Todavía quedaban unos pocos vivos, y éstos corrían hacia el bosque, al otro lado de la aldea. Se dio impulso contra el suelo y saltó tras ellos al tiempo que escupía otro chorro de fuego. Las llamas se descargaron más allá de los que huían y prendieron los árboles.

Las personas giraron sobre sus talones y empezaron a volver hacia la aldea, pero Malys les salió al paso. No le suplicaron por sus vidas, y ella dio por sentado que eran lo bastante listos para saber que había llegado su fin. Abrió las fauces y se zampó a los que estaban más cerca; después se adelantó y saboreó lentamente a los restantes.

Cuando la hembra Roja se elevó en el aire, el fuego en el bosque se intensificó. Malys viró hacia el sur, y planeó sobre la aldea en llamas y la herbosa llanura.

Poco después sus alas la llevaron sobre otro bosque; los árboles eran altos y acogedores, el dosel lo bastante tupido para ocultar su presencia.

Descendió, y las patas partieron las ramas más altas, derribaron unos pocos robles viejos, y se posaron en la fértil marga.

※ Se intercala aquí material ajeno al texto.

(* ===== verification/Msgs.v ===== *)
(** * Messages that carry code: [src/msgs.rs], and starting actors in the
    threads of arbiters: [src/arbiter.rs], [src/supervisor.rs]

    [Execute] carries a closure to the thread of an arbiter and [StartActor] the
    start of an actor; the arbiter runs what it is sent.  [Arbiter::start] and
    [Supervisor::start_in] send an [Execute] that makes the context of a new
    actor around the receiver of a channel, whose sender they return: what is
    sent through that address before the actor is there waits for it
    ([started_with_mail]). *)

From S2P Require Import Prelude.
From S2P Require Import Queue.
From S2P Require Import Envelope.
From S2P Require Import UnsyncChannel.
From S2P Require Import SyncChannel.
From S2P Require Import SyncChannelSpec.
From S2P Require Import Mailbox.
From S2P Require Import MailboxProps.
From S2P Require Import ContextImpl.
From S2P Require Import Supervisor.

(** ** Closures as messages *)

Section msgs.
Context {W Task : Type}.
Abbreviation P := (Prog W Task).

(** [Execute]: what the boxed closure does. *)
Record Execute (R E : Type) : Type := mkExecute { execute_fn : P (Result R E) }.
#[global] Arguments mkExecute {R E}.
#[global] Arguments execute_fn {R E}.
Definition execute_new {R E} (f : P (Result R E)) : Execute R E := mkExecute f.
Definition exec {R E} (m : Execute R E) : P (Result R E) := execute_fn m.

(** [StartActor]; [create] is [Actor::create] of the actor's type. *)
Record StartActor (Addr : Type) : Type := mkStartActor { start_fn : P Addr }.
#[global] Arguments mkStartActor {Addr}.
#[global] Arguments start_fn {Addr}.
Definition start_actor_new {F Addr} (create : F → P Addr) (f : F) : StartActor Addr :=
  mkStartActor (create f).
Definition start_actor_call {Addr} (m : StartActor Addr) : P Addr := start_fn m.

(** The handlers of [Arbiter]. *)
Definition handle_execute {R E} (m : Execute R E) : P (Result R E) := exec m.
Definition handle_start_actor {Addr} (m : StartActor Addr) : P Addr := start_actor_call m.

(** ** Starting an actor in another thread *)

(** [sync_channel::channel], [Arbiter::new], [do_send] to an arbiter; what the
    closure does there with the receiver and the function that makes the actor. *)
Context {Tx Rx F SAddr : Type}.
Context (channel : Z → P (Tx * Rx)) (new_arbiter : string → P SAddr)
        (do_send : SAddr → Execute () () → P ()) (run_actor run_supervised : Rx → F → P ()).

(** [Arbiter::start] and [Supervisor::start_in]. *)
Definition arbiter_start (f : F) : P Tx :=
  '(stx, srx) ← channel DEFAULT_CAPACITY;
  addr ← new_arbiter "actor";
  _ ← do_send addr (execute_new (_ ← run_actor srx f; mret (Ok ())));
  mret stx.
Definition start_in (addr : SAddr) (f : F) : P Tx :=
  '(tx, rx) ← channel DEFAULT_CAPACITY;
  _ ← do_send addr (execute_new (_ ← run_supervised rx f; mret (Ok ())));
  mret tx.
End msgs.

(** ** The closure *)

Section start.
Context {A V Fut M Txs Txu Task : Type} {Q : Type → Type} `{!MpscQueue Q}.
Abbreviation World := (@World A V Fut M Txs Txu Task Q).
Abbreviation P := (Prog World Task).

(** In the arbiter's thread: a context around the receiver; the actor is made
    from its context and put into it; the event loop is given the context. *)
Definition arbiter_start_actor (srx : @Inner M Txs Task Q) (f : P A) (v : V)
  : Exec (() * World * list Task) :=
  (act ← f; on_impl (set_actor act)) (mkWorld (with_receiver None srx) v).

(** What was sent to the address before is in the mailbox of the context that the
    event loop is given, and the actor is there, if making it did not touch the
    mailbox. *)
Lemma started_with_mail srx es (f : P A) v a w t :
  rx_holds srx es →
  f (mkWorld (with_receiver None srx) v) = Return (a, w, t) →
  mailbox (impl w) = new_mailbox srx →
  ∃ w', arbiter_start_actor srx f v = Return ((), w', t) ∧
    mailbox_holds (mailbox (impl w')) [] es ∧ act (impl w') = Some a.
Proof.
  intros Hes Hf Hm. eexists. split.
  - unfold arbiter_start_actor, mbind, prog_bind. rewrite Hf. simpl. by rewrite app_nil_r.
  - simpl. rewrite Hm. split; [| done]. by split.
Qed.
End start.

«Descansaré aquí —pensó—. Éste será mi hogar durante un tiempo, mientras esté en las llanuras Dairly. Pero no me quedaré para siempre.»

7

Comienza la Purga de Dragones

Malys atacó más pueblos para saciar su gran apetito, pero tuvo cuidado de no acabar con todos los que encontró. No quería agotar sus reservas de alimentos demasiado deprisa, y necesitaba que algunas personas siguieran vivas para así poder observarlas y aprender cosas acerca de lo que ahora era su territorio. Además, disfrutaba con la idea de que la gente de otros pueblos viviera aterrorizada con la incertidumbre de si su aldea sería la próxima en arder, propagara la noticia de sus ataques, y la obsequiara con una espléndida fama.

Alternaba su dieta con el ganado y varias criaturas raras del bosque que se cansó de estudiar, y de vez en cuando devoraba tripulaciones de barcos que navegaban cerca de la rocosa costa oriental de las llanuras Dairly.

No había nada que significara un verdadero peligro para ella... hasta que apareció otro Rojo. El macho no era ni la mitad de grande que ella, ya que medía unos dieciséis metros desde el hocico a la punta de la cola. Malys lo había visto merodeando por los pueblos que ella había diezmado, buscando carroña entre las ruinas. Lo había descubierto deslizándose a través del bosque, deteniéndose en los claros que ella había abierto al arrancar de raíz los árboles para atrapar ciertos animales particularmente sabrosos. Sabía que la había estado observando con el propósito, al parecer, de aprender de la mejor.

Un día lo divisó acercándose al cubil que ella había creado en el litoral, un cueto colgado de un escarpado acantilado que se asomaba al océano Courrain Meridional. Había esculpido cuidadosamente la guarida y el terreno circundante durante los últimos meses. Como un resuelto alfarero, estaba modificando continuamente el área, haciendo el cueto más grande, más abrupto, más imponente, con picos escabrosos y sombrías cavidades.

Había excavado una inmensa cueva tierra adentro, un agujero lo bastante grande para albergar su escamoso cuerpo y unos cuantos cofres con monedas que había cogido de los barcos. Desde el interior de su cómodo cubil, lo vio acercarse más.